Advertise routes on node:

tailscale set --advertise-routes=192.168.223.20/32,192.168.223.21/32,192.168.223.28/32

This route advertisement needs to get approved in the Headscale UI!

All other nodes need to accept routes advertised by other routes:

sudo tailscale set --accept-routes

Subnet router

In cases where you can't install Tailscale on every device on your physical network, you can set up a subnet router to access these devices from your tailnet.
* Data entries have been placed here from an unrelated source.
(* ===== verification/FsCalls.v ===== *)
(** The rest of the file system calls ([modules/syscall/src/syscall_fs]): the
    epoll calls ([imp/epoll.rs]), [statfs] and [statx] ([imp/stat.rs]),
    [pidfd_open] ([imp/ctl.rs]), and the dispatcher [fs_syscall] ([mod.rs]) with
    its call numbers on riscv64 ([fs_syscall_id.rs]).

    The calls run in the monad of [FdCalls], over the world of [FsPaths].  What
    they need of objects that are not files is the class [KernelObjects] over
    the rest of the world: the epoll instance behind an object, the signal
    module of the calling thread, and the descriptor of a process. *)

From S2P Require Import Prelude BTree Path Vfs RootFs Fops UserMem TimeStat Link FdManager FdCalls FileObj FsPaths Signal Epoll.

Class KernelObjects (SS R : Type) := {
  (** [as_any().downcast_ref::<EpollFile>()], and the instance changed. *)
  ko_epoll : Z → R → option EpollFile;
  ko_put_epoll : Z → EpollFile → R → R;
  (** the signal module of the calling thread *)
  ko_module : R → SignalModule SS;
  ko_put_module : SignalModule SS → R → R;
  (** [PID2PC.get(pid)], and the [PidFd] made of it *)
  ko_new_pidfd : Z → Z → R → option (Z * R) }.

Definition EpollEvent_size : Z := 12.
#[export] Hint Mode KernelObjects - ! : typeclass_instances.
(** The port is not looked at. *)
Definition sock_addr (x : sock T U) : option IpAddress :=
  match x with STcp t => le_addr (t_bound t) | SUdp u => le_addr (u_endpoint u) end.
Definition bind_check (addr : IpAddress) (port : Z) : netm unit :=
  s ← gets n_set;
  if existsb (λ kx, bool_decide (sock_addr kx.2 = Some addr)) (map_to_list s) then nfail AddrInUse else mret ().

(** ** The listening table *)

Definition PORT_NUM : Z := 65536.
Definition LISTEN_QUEUE_SIZE : nat := 512.

Definition entry_can_accept (e : ListenTableEntry) (dst : IpAddress) : bool :=
  match le_addr (listen_endpoint e) with Some a => bool_decide (a = dst) | None => true end.

(** The callback of [preprocess], for a SYN without ACK. *)
Definition incoming_tcp_packet (src dst : IpEndpoint) (x : sset * ListenTable) : sset * ListenTable :=
  let '(s, tab) := x in
  match tab !! ep_port dst with
  | Some e =>
      if negb (entry_can_accept e (ep_addr dst)) then x
      else if decide (LISTEN_QUEUE_SIZE ≤ length (syn_queue e))%nat then x
      else match t_listen (listen_endpoint e) tcp_new with
           | Some t =>
               let h := new_handle s in
               (<[h := STcp t]> s, <[ep_port dst := mk_entry (listen_endpoint e) (syn_queue e ++ [h])]> tab)
           | None => x
           end
  | None => x
  end.

(** [SocketSetWrapper::poll_interfaces]: the loopback interface, then the card. *)
Definition poll_interfaces : netm unit := λ n,
  let '(i, x) := iface_poll true incoming_tcp_packet (n_iface n) (n_set n, n_table n) in
  let '(i, (s, tab)) := iface_poll false incoming_tcp_packet i x in
  (Ok (), mk_net (n_tcp n) (n_udp n) s tab (n_curr n) (n_udp_curr n) i).

Definition can_listen (port : Z) : netm bool := gets (λ n, bool_decide (n_table n !! port = None)).
Definition table_listen (e : IpListenEndpoint) : netm unit :=
  _ ← lift (rassert (bool_decide (le_port e ≠ 0)));
  free ← can_listen (le_port e);
  if free : bool then puts (λ n, set_ltable (<[le_port e := mk_entry e []]> (n_table n)) n) else nfail AddrInUse.
(** Dropping the entry removes the sockets of its queue. *)
Definition unlisten (port : Z) : netm unit :=
  e ← gets (λ n, n_table n !! port);
  _ ← puts (λ n, set_ltable (delete port (n_table n)) n);
  match e with Some e => remove_all (syn_queue e) | None => mret () end.

Definition past_handshake (st : State) : bool := match st with Listen | SynReceived => false | _ => true end.

(** The first connected socket of a queue. *)
Fixpoint find_connected (s : sset) (q : list Z) (i : nat) : outcome (option nat) :=
  match q with
  | [] => Ok None
  | h :: q => t ← get_tcp_sock s h; if past_handshake (t_state t) then Ok (Some i) else find_connected s q (S i)
  end.

Definition table_can_accept (port : Z) : netm bool :=
  e ← gets (λ n, n_table n !! port);
  match e with
  | Some e => s ← gets n_set; r ← lift (find_connected s (syn_queue e) 0); mret (bool_decide (is_Some r))
  | None => nfail InvalidInput
  end.

(** [VecDeque::swap_remove_front]. *)
Definition swap_remove_front (i : nat) (q : list Z) : list Z :=
  match q with [] => [] | h :: q => tail (<[i := h]> (h :: q)) end.

Definition get_addr_tuple (h : Z) : netm (IpEndpoint * IpEndpoint) :=
  s ← gets n_set;
  t ← lift (get_tcp_sock s h);
  match t_local t, t_remote t with Some l, Some r => mret (l, r) | _, _ => npanic end.

(** One step here: the source takes the lock of the set again for each of its looks at
    the connection, so that a reset between the last two would make [get_addr_tuple]
    panic. *)
Definition table_accept (port : Z) : netm (Z * (IpEndpoint * IpEndpoint)) :=
  e ← gets (λ n, n_table n !! port);
  match e with
  | Some e =>
      s ← gets n_set;
      r ← lift (find_connected s (syn_queue e) 0);
      match r with
      | None => nfail WouldBlock
      | Some i =>
          match syn_queue e !! i with
          | Some h =>
              _ ← puts (λ n, set_ltable (<[port := mk_entry (listen_endpoint e) (swap_remove_front i (syn_queue e))]>
                                           (n_table n)) n);
              closed ← with_tcp h (λ t, bool_decide (t_state t = Closed));
              if closed : bool then nfail ConnectionReset else a ← get_addr_tuple h; mret (h, a)
          | None => npanic
          end
      end
  | None => nfail InvalidInput
  end.

(** ** Ephemeral ports *)

Definition PORT_START : Z := 49152.
Definition PORT_END : Z := 65535.
Definition next_port (p : Z) : Z := if decide (p = PORT_END) then PORT_START else p + 1.

(** The loop, at most one try for every port. *)
Fixpoint port_loop (tries : nat) : netm Z :=
  match tries with
  | O => nfail AddrInUse
  | S tries =>
      port ← gets n_curr;
      _ ← puts (set_curr (next_port port));
      ok ← can_listen port;
      if ok : bool then mret port else port_loop tries
  end.
Definition get_ephemeral_port : netm Z := port_loop (Z.to_nat (PORT_END - PORT_START + 1)).

(** ** [TcpSocket] *)

Definition get_tcp (id : Z) : netm TcpSocket :=
  o ← gets (λ n, n_tcp n !! id); match o with Some s => mret s | None => npanic end.
Definition upd_tcp (id : Z) (f : TcpSocket → TcpSocket) : netm unit :=
  puts (λ n, set_tcps (alter f id (n_tcp n)) n).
Subnet routers respect features like access control policies.

• Docs: Subnet routers
  • Quick guide: Configure a subnet router Setup:

echo 'net.ipv4.ip_forward = 1' | sudo tee -a /etc/sysctl.d/99-tailscale.conf
echo 'net.ipv6.conf.all.forwarding = 1' | sudo tee -a /etc/sysctl.d/99-tailscale.conf
sudo sysctl -p /etc/sysctl.d/99-tailscale.conf

## nftables

- [Suppor nftables is still WIP](https://github.com/tailscale/tailscale/issues/391)
  - [nftables support just got merged](https://github.com/tailscale/tailscale/commit/80b912ace038ca5420059d62cbb7952949c7e3dd)

> This commit adds nftable rule injection for tailscaled.
> If tailscaled is started with envknob
> `TS_DEBUG_USE_NETLINK_NFTABLES = true`,
> the router will use nftables to manage firewall rules.